Cocoa and dead-code stripping
Cocoa and dead-code stripping
- Subject: Cocoa and dead-code stripping
- From: Steve Christensen <email@hidden>
- Date: Sun, 1 Jul 2007 19:05:43 -0700
Since I have a large number of targets that share a bunch of common
code, I currently build a static library with the common bits and
then link that against all of the other targets. This works pretty
well for C++/Carbon.
I'm starting to incorporate Cocoa pieces into the shared library and
was wondering if I'll start running into code bloat if I create full-
featured classes but, for example, only end up using a couple of
methods in a particular target. Does the linker correctly determine
which methods are actually used and just including them (and methods
they call, etc.)?

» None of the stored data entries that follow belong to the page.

(** * Unified SOC Platform: hunt query construction and indicator classification

    A shallow embedding of [threat-hunting/app.py] (class [ThreatHunter]) and
    of [ai-chat/app.py] (class [SOCAnalyzer]), with the properties of the
    query builders, of the indicator classifier and of the report assembly
    that the specification states.

    Layout:
    - [Py]  : the fragment of Python values the two services manipulate
              (str, dict, list, slicing, [dict.get], exceptions, datetime);
    - [Re]  : regular expressions as [re.match] reads them;
    - [ThreatHunting] : [ThreatHunter];
    - [AiChat]        : [SOCAnalyzer];
    - [Spec] : the vocabulary in which the properties are stated (time
               bounds of a search body, recorded requests, octets, UTC
               days, excerpts) and a small concrete world.

    The definitions come first; the lemmas and the properties follow. *)

From Stdlib Require Import List ZArith NArith Bool String Ascii DecimalString Lia.
Import ListNotations.

Set Implicit Arguments.
Set Warnings "-register-all".

(* ===================================================================== *)
(** * Python values *)
(* ===================================================================== *)

Module Py.

(** A Python [str] is a sequence of Unicode code points. *)
Definition pystr := list N.

(** The literals of the source, written as Rocq strings. *)
Definition lit (s : string) : pystr :=
  map N_of_ascii (list_ascii_of_string s).

Definition chr (a : ascii) : N := N_of_ascii a.

(** The literals of the source that contain double quotes: written here
    with an apostrophe wherever the source has a double quote (no such
    literal of the source contains an apostrophe). *)
Definition litq (s : string) : pystr :=
  map (fun c => if N.eqb c 39 then 34%N else c) (lit s).

(** The double-quote character and the line feed. *)
Definition dq : pystr := [34%N].
Definition nl : pystr := [10%N].

Fixpoint pystr_eqb (a b : pystr) : bool :=
  match a, b with
  | [], [] => true
  | x :: a', y :: b' => N.eqb x y && pystr_eqb a' b'
  | _, _ => false
  end.

(** [a in b] on two strings: [a] occurs in [b] as a substring. *)
Fixpoint is_prefix (a b : pystr) : bool :=
  match a, b with
  | [], _ => true
  | x :: a', y :: b' => N.eqb x y && is_prefix a' b'
  | _ :: _, [] => false
  end.

Fixpoint is_infix (a b : pystr) : bool :=
  is_prefix a b ||
  match b with
  | [] => false
  | _ :: b' => is_infix a b'
  end.

(** ** Values

    What [json] decoding and the Elasticsearch client hand to the program,
    and what the program builds from literals. Dictionaries keep their
    insertion order; their keys are strings. A float is kept as its
    IEEE-754 bit pattern: the program never computes with one. *)
Inductive pyval : Set :=
| PNone
| PBool (b : bool)
| PInt (z : Z)
| PFloat (bits : Z)
| PStr (s : pystr)
| PList (l : list pyval)
| PDict (d : list (pystr * pyval)).

Definition dict := list (pystr * pyval).

(** The exceptions that can reach an [except Exception] clause of the
    program: those the interpreter raises on a missing key or on an
    operation a value does not support, and those a collaborator raises
    (the search backend, the model endpoint), told apart by their detail. *)
Inductive exn : Set :=
| KeyError (k : pystr)
| TypeError
| AttributeError
| Fault (detail : pystr).

Inductive outcome (A : Type) : Type :=
| Ok (a : A)
| Raise (e : exn).

Arguments Ok {A} a.
Arguments Raise {A} e.

Definition obind {A B} (o : outcome A) (f : A -> outcome B) : outcome B :=
  match o with
  | Ok a => f a
  | Raise e => Raise e
  end.

(** ** dict *)

Fixpoint dict_get (d : dict) (k : pystr) : option pyval :=
  match d with
  | [] => None
  | (k', v) :: d' => if pystr_eqb k' k then Some v else dict_get d' k
  end.

(** [d[k] = v]: the value of an existing key is replaced where it stands, a
    new key goes to the end. *)
Fixpoint dict_set (d : dict) (k : pystr) (v : pyval) : dict :=
  match d with
  | [] => [(k, v)]
  | (k', v') :: d' =>
      if pystr_eqb k' k then (k', v) :: d' else (k', v') :: dict_set d' k v
  end.

Definition dict_has (d : dict) (k : pystr) : bool :=
  match dict_get d k with Some _ => true | None => false end.

Definition keys (d : dict) : list pystr := map fst d.

(** ** Operations on values *)

(** [v[k]] with a string [k]. *)
Definition subscript (v : pyval) (k : pystr) : outcome pyval :=
  match v with
  | PDict d => match dict_get d k with Some x => Ok x | None => Raise (KeyError k) end
  | _ => Raise TypeError
  end.

(** [v.get(k, default)]: only a dict has the method. *)
Definition py_get (v : pyval) (k : pystr) (default : pyval) : outcome pyval :=
  match v with
  | PDict d => Ok (match dict_get d k with Some x => x | None => default end)
  | _ => Raise AttributeError
  end.

(** [k in v] with a string [k]: a key of a dict, a substring of a str, an
    element of a list. *)
Definition py_in (k : pystr) (v : pyval) : outcome bool :=
  match v with
  | PDict d => Ok (dict_has d k)
  | PStr s => Ok (is_infix k s)
  | PList l =>
      Ok (existsb (fun x => match x with PStr s => pystr_eqb s k | _ => false end) l)
  | _ => Raise TypeError
  end.

(** [v[:n]]. *)
Definition slice_to (n : nat) (v : pyval) : outcome pyval :=
  match v with
  | PStr s => Ok (PStr (firstn n s))
  | PList l => Ok (PList (firstn n l))
  | _ => Raise TypeError
  end.

(** [for x in v]: the elements of a list, the characters of a str, the keys
    of a dict. *)
Definition py_iter (v : pyval) : outcome (list pyval) :=
  match v with
  | PList l => Ok l
  | PStr s => Ok (map (fun c => PStr [c]) s)
  | PDict d => Ok (map (fun kv => PStr (fst kv)) d)
  | _ => Raise TypeError
  end.

(** [v + n] for an int [n]. *)
Definition py_add (v : pyval) (n : Z) : outcome pyval :=
  match v with
  | PInt a => Ok (PInt (a + n))
  | PBool b => Ok (PInt ((if b then 1 else 0) + n))
  | _ => Raise TypeError
  end.

(** [v == s] for a string [s]. *)
Definition eq_str (v : pyval) (s : pystr) : bool :=
  match v with
  | PStr t => pystr_eqb t s
  | _ => false
  end.

(** The truth value of a str: non-empty. *)
Definition truthy_str (s : pystr) : bool :=
  match s with [] => false | _ :: _ => true end.

(** [v != s] for a string [s]. *)
Definition differs_from_str (v : pyval) (s : pystr) : bool :=
  match v with
  | PStr t => negb (pystr_eqb t s)
  | _ => true
  end.

(** ** datetime

    A naive [datetime], as [datetime.utcnow()] returns it, is kept as its
    number of microseconds since 1970-01-01T00:00:00; a [timedelta] as a
    number of microseconds. The clock reads far from [datetime.min], so that
    subtracting a few days is plain subtraction. *)
Definition datetime := Z.
Definition timedelta := Z.

Definition hours (n : Z) : timedelta := (n * 3600 * 1000000)%Z.
Definition days (n : Z) : timedelta := (n * 86400 * 1000000)%Z.

Definition digit (n : Z) : N := (48 + Z.to_N (n mod 10))%N.
Definition pad2 (n : Z) : pystr := [digit (n / 10); digit n].
Definition pad4 (n : Z) : pystr := [digit (n / 1000); digit (n / 100); digit (n / 10); digit n].
Definition pad6 (n : Z) : pystr := pad2 (n / 10000) ++ pad4 n.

Or am I going to find that all class methods are
included because the linker can't tell which methods might be called?
Basically this is a question about best practices in terms of
developing common, reusable code. I don't want to end up with a 1MB
executable, when really only 100K of the code would ever be used. :-)
steve
_______________________________________________
Cocoa-dev mailing list (email@hidden)
Please do not post admin requests or moderator comments to the list.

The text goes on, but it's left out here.